Douglas K. Shifflet, chairman & CEO, D.K. Shifflet & Associates, says there is a predominant myth that RevPAR is low because the industry simply can’t raise rates. That is simply not true, he believes; he also says the reality is that consumers see the value they are getting for the price they are paying for a typical hotel room is “in fact very good.”
 
“Raise rates incrementally now. We are at the highest value to cost for the consumer and they believe they are getting a deal right now and indeed they are,” says Shifflet. “Bring rates up in small increments because you are behind the curve already.”
 
Shifflet says when bad times come everyone tries to hold rates, but when things turn around hoteliers fail to raise rates as much as they could without market resistance.
 
“Consumers realize the cost of business is going to up,” says Mark Woodworth, president, PKF Hospitality Research. “And once a consumer sees they can’t get what they want when and where they want it, they conclude they have to pay more.”
 
“It’s time to push rates.
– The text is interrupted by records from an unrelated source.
Lemma window_step k m t0 R G s e s' : 1 <= m -> tstep s e s' -> undisturbed k s e -> good s -> slots k m s ->
  in_transit k s' <= m -> t0 <= clock s -> clock s' <= t0 + 30 * minute ->
  window k m t0 R G s -> window k m t0 (R + fails k e) (G + granted k e) s'.
Proof.
  intros Hm Hs Hu Hg Hsl Htr H0 Ht W. pose proof Hg as (I & _).
  destruct Hs as [t t' l ps vs rs Hle| t l ps vs rs keys l' w Hn Ha|t l ps vs rs keys l' w Ha|t l p1 keys p2 vs rs l' Hgr|
                  t l p1 keys p2 vs rs Hgr|t l ps v1 keys v2 rs|t l ps vs r1 keys r2 order Ho|t l ps vs r1 keys r2];
    cbn [fails granted clock] in *; rewrite ?Z.add_0_r.
  - rewrite <- (Z.add_0_r G). apply (window_same _ _ _ _ _ _ _ _ W); try done; cbn; lia.
  - pose proof W as [W1 W2 W3 W4]. split; [done|done| |].
    + intros HR. destruct (W3 HR) as (e & He & H). exists e. split; [|exact H].
      destruct (allow_window _ _ _ _ _ _ _ _ _ _ W I Ht Ha HR) as [HE _]. cbn in HE, He |- *. congruence.
    + intros i Hi. destruct (mem k keys) eqn:Ek; [by apply (pass_demand _ _ _ _ _ _ _ _ _ _ _ _ _ i Hm W Hg Hsl Htr Ht Ha Ek)|].
      specialize (W4 i Hi). unfold demand in *. cbn [passed verified released] in *. rewrite active_cons, Ek. lia.
  - pose proof W as [W1 W2 W3 W4]. split; [done|done| |done].
    intros HR. destruct (W3 HR) as (e & He & H). exists e. split; [|exact H].
    destruct (allow_window _ _ _ _ _ _ _ _ _ _ W I Ht Ha HR) as [HE _]. cbn in HE, He |- *. congruence.
  - destruct (entries_grant _ _ _ Hgr) as [He _].
    apply (window_same _ _ _ _ _ _ _ _ W); unfold demand; cbn; rewrite ?He, ?active_app, ?active_cons; try lia; done.
  - rewrite <- (Z.add_0_r G). apply (window_same _ _ _ _ _ _ _ _ W); unfold demand; cbn; rewrite ?active_app, ?active_cons; try lia; [done|].
    destruct (mem k keys); lia.
  - rewrite <- (Z.add_0_r G). apply (window_same _ _ _ _ _ _ _ _ W); unfold demand; cbn; rewrite ?active_app, ?active_cons; try lia.
    by rewrite (proj2 (release_entries keys l)).
  - by apply fail_window.
  - cbn in Hu. rewrite <- (Z.add_0_r G). apply (window_same _ _ _ _ _ _ _ _ W); unfold demand; cbn; rewrite ?active_app, ?active_cons, ?Hu; try lia.
    by rewrite success_entry.
Qed.

(** ** Lemmas: runs *)

Lemma run_transit k m P s es s' : run k m P s es s' -> in_transit k s <= m.
Proof. by destruct 1. Qed.

Lemma run_clock k m P s es s' : run k m P s es s' -> clock s <= clock s'.
Proof.
  induction 1 as [s _|s e s1 es s2 _ _ Hs _ IH]; [lia|]. enough (clock s <= clock s1) by lia.
  by destruct Hs.
Qed.

Lemma run_good k m P s es s' : run k m P s es s' -> good s -> slots k m s -> good s' /\ slots k m s'.
Proof. induction 1 as [|s e s1 es s2 Ht _ Hs _ IH]; [done|]. eauto using good_step, slots_step. Qed.

Lemma grants_cons k e es : grants k (e :: es) = granted k e + grants k es.
Proof. unfold grants. destruct e; cbn; try lia. destruct (mem k keys); cbn; lia. Qed.

Lemma run_window k m t0 s es s' : 1 <= m -> run k m (undisturbed k) s es s' -> good s -> slots k m s ->
  t0 <= clock s -> clock s' <= t0 + 30 * minute -> forall R G, window k m t0 R G s ->
  exists R', window k m t0 R' (G + grants k es) s'.
Proof.
  intros Hm. induction 1 as [s _|s e s1 es s2 Ht Hu Hs Hrun IH]; intros Hg Hsl H0 H1 R G W.
  { exists R. unfold grants. cbn. by rewrite Z.add_0_r. }
  pose proof (run_transit _ _ _ _ _ _ Hrun). pose proof (run_clock _ _ _ _ _ _ Hrun).
  assert (clock s <= clock s1) by (by destruct Hs).
  destruct (IH ltac:(by eapply good_step) ltac:(by eapply slots_step) ltac:(lia) H1 (R + fails k e) (G + granted k e)) as [R' W'].
  { apply (window_step k m t0 R G s e s1); try done. lia. }
  exists R'. by rewrite grants_cons, Z.add_assoc.
Qed.

(** A window that opens in any state: no failure of it is recorded yet. *)
Lemma window_open k m s : 1 <= m -> in_transit k s <= m -> slots k m s -> inv (lim s, verified s) -> window k m (clock s) 0 0 s.
Proof.
  intros Hm Ht Hsl I.
  assert (0 <= failed (lim s) k).
  { unfold failed. destruct (entries (lim s) !! k) as [e|] eqn:E; [|done]. by apply (inv_entries _ I) in E as []. }
  pose proof (active_nonneg k (verified s)). pose proof (active_nonneg k (released s)). pose proof (active_nonneg k (passed s)).
  unfold slots, in_transit in *. split; [done|lia|lia|]. intros i _. unfold demand, bound. nia.
Qed.

(** ** The handlers *)

(** A request that asks for a password or a code ([Login.guarded]) is such a run, when
    no other request comes in between: [Reserve] is [Allow] and the reservation, [done]
    the release and the record, and its check is one guess exactly when it is let in. *)
Lemma guarded_run {A} k keys (op : AuthManager -> ret A) e st x st' :
  guarded keys op e st = (x, st') -> NoDup keys -> e_reserve e <= e_done e ->
  order_ok (done_release (fst (Reserve (limiter st) (e_reserve e) keys)) keys) (e_done e) (e_order e) ->
  exists es, run k 1 anything (mkT (e_reserve e) (limiter st) [] [] []) es
    (mkT (if is_ok x then e_done e else e_reserve e) (limiter st') [] [] []) /\
    grants k es = if is_ok x && mem k keys then 1 else 0.
Proof.
  intros Hg Hn Ht Ho. unfold guarded, Reserve in *.
  assert (Hone : active k [] + active k [keys] <= 1)
    by (rewrite active_cons; change (active k []) with 0; destruct (mem k keys); lia).
  assert (H0 : active k [] + active k [] <= 1) by done.
  destruct (Allow (limiter st) (e_reserve e) keys) as [l1 [[] w]] eqn:Ea; cbn [negb] in *.
  2:{ injection Hg as <- <-. exists [Turn keys]. split; [|done]. eapply run_cons; [done|done|by eapply ts_turn|by apply run_nil]. }
  destruct (reserve_locked l1 keys) as [l2|] eqn:Er.
  2:{ injection Hg as <- <-. exists [Pass keys; Busy keys]. split; [|done].
      eapply run_cons; [done|done|by eapply ts_pass|]. eapply run_cons; [|done|by apply (ts_busy _ _ [] keys [])|by apply run_nil].
      unfold in_transit. cbn [passed released]. rewrite Z.add_comm; exact Hone. }
  destruct (op (auth st)) as [r am]. injection Hg as <- <-. cbn [fst] in Ho.
  exists [Pass keys; Grant keys; Release keys; Tick; (if is_ok r then Succeed keys else Fail (e_order e) keys)]. split.
  - eapply run_cons; [done|done|by eapply ts_pass|].
    eapply run_cons; [unfold in_transit; cbn [passed released]; rewrite Z.add_comm; exact Hone|done|by apply (ts_grant _ _ [] keys [])|].
    eapply run_cons; [done|done|apply (ts_release _ _ _ [] keys [])|].
    eapply run_cons; [unfold in_transit; cbn [passed released]; exact Hone|done|by apply ts_tick|].
    eapply run_cons; [unfold in_transit; cbn [passed released]; exact Hone|done| |by apply run_nil].
    unfold done_. cbn [is_ok limiter]. destruct (is_ok r); [apply (ts_succeed _ _ _ _ [] keys [])|by apply (ts_fail _ _ _ _ [] keys [])].
  - rewrite !grants_cons. cbn [granted is_ok andb]. destruct (is_ok r); cbn [granted]; change (grants k []) with 0; destruct (mem k keys); lia.
Qed.

(** ** The property *)

(** C3: guessing passwords and codes with any number of requests at the same time: in any
    half hour at most [14 + 11 * m] guesses for a key (an address, an account, an
    account's second factor) are checked, when never more than [m] attempts for it are
    between the two critical sections of [Reserve] or of [done] at once, no guess is
    right and clears the key, and the limiter has room for the keys.  Verifying a
    password, which takes most of an attempt, lies between the two calls. *)
Theorem parallel_guesses_bounded k m t es0 s0 es s :
  1 <= m -> run k m anything (start t) es0 s0 -> run k m (undisturbed k) s0 es s ->
  clock s <= clock s0 + 30 * minute -> grants k es <= 14 + 11 * m.
Proof.
  intros Hm H0 Hr Ht.
  destruct (run_good _ _ _ _ _ _ H0 (good_start t)) as [Hg Hsl]; [left; done|].
  pose proof (run_transit _ _ _ _ _ _ Hr) as Htr.
  destruct (run_window k m (clock s0) s0 es s Hm Hr Hg Hsl ltac:(lia) Ht 0 0) as [R W].
  { apply window_open; try done. apply Hg. }
  pose proof (wn_grants _ _ _ _ _ _ W) as HG. pose proof (wn_demand _ _ _ _ _ _ W 9%nat) as HD.
  assert (E : elapsed (7 + 9) = 1922 * second) by reflexivity. rewrite E in HD.
  specialize (HD ltac:(unfold minute, second in *; lia)). pose proof (active_nonneg k (passed s)).
  unfold demand, bound in HD. lia.
Qed.

(** Two attempts for an address that are verified at the same time. *)
Definition demo_events : list event :=
  [Pass ["ip:1"]; Grant ["ip:1"]; Pass ["ip:1"]; Grant ["ip:1"]; Release ["ip:1"]; Fail [] ["ip:1"]].
Definition demo_end : tstate :=
  mkT 0 (Failure (done_release (fold_left (add_inflight 1) ["ip:1"; "ip:1"] NewLoginLimiter) ["ip:1"]) 0 [] ["ip:1"]) [] [["ip:1"]] [].
Lemma parallel_guesses_bounded_witness : grants "ip:1" demo_events = 2 /\ 2 <= 14 + 11 * 1.
Proof.
  split; [reflexivity|]. change 2 with (grants "ip:1" demo_events).
  apply (parallel_guesses_bounded "ip:1" 1 0 [] (start 0) demo_events demo_end); [lia|apply run_nil; vm_compute; discriminate| |vm_compute; discriminate].
  eapply run_cons; [vm_compute; discriminate|exact I|eapply ts_pass; [apply NoDup_singleton|reflexivity]|].
  eapply run_cons; [vm_compute; discriminate|exact I|apply (ts_grant _ _ [] _ []); reflexivity|].
  eapply run_cons; [vm_compute; discriminate|exact I|eapply ts_pass; [apply NoDup_singleton|reflexivity]|].
  eapply run_cons; [vm_compute; discriminate|exact I|apply (ts_grant _ _ [] _ []); reflexivity|].
  eapply run_cons; [vm_compute; discriminate|exact I|apply (ts_release _ _ _ [] _ [["ip:1"]])|].
  eapply run_cons; [vm_compute; discriminate|vm_compute; reflexivity|apply (ts_fail _ _ _ _ [] _ []); vm_compute; constructor|].
  apply run_nil. vm_compute. discriminate.
Defined.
Think about it: In general there is not a lot you can do to increase demand coming into your market, but you can impact what they pay,” says Warren Marr, CRE, director, hospitality & leisure consulting services, PricewaterhouseCoopers LLP.
 
Marr cites strong occupancy and ADR gains coming in 2011, even more so than in their previous outlook. He says demand is so strong, it is very similar to demand in September and October 2007, the height of the previous up cycle.
 
Need more proof? According to Mark V. Lomanno, president, STR, lodging demand has come back almost all the way to where it was before the downturn.
 
“In July 2010, more rooms were sold than any month ever in the lodging industry. Transient leisure and transient business are back to where they were or higher,” says Lomanno, who also acknowledges ADR has not returned. “Demand is at 6.6 percent, the highest demand number in more than 20 years.”
 
In fact, demand has been so strong recently, both August and September set a record for selling the second most rooms in a month, ever.
 
STR’s numbers predict that, as 2010 winds down, the industry as a whole will see supply increase by 2.2 percent while occupancy will rise 4.4 percent. ADR will slip a negligible -0.1 percent while RevPAR jumps 4.3 percent. In 2011, supply will increase 1.1 while demand is predicted to increase 2.5 percent. Other 2011 predictions include occupancy rising 1.5 percent, ADR increasing 3.9 percent and RevPAR moving up 5.3 percent.
 
One CEO is seeing the demand phenomenon affecting his business. Hubert Joly, president & CEO, Carlson Hotels Worldwide, says corporate travel in particular has returned to levels not seen since the downturn began.
 
“Corporate travel is back; we took a beating in 2009. It is back, vibrant and growing in the teens. Corporations have decided that, to grow their business, they need to travel,” says Joly.
 
Finally, PKF’s Woodworth sees the lodging industry is heading in the right direction. “We think the industry has come off the bottom and we are moving through the trough. As we move forward, rates are beginning to get some traction,” he says. “But [fortunately] it won’t lead to meaningful levels of new development until 2013 or 2014.”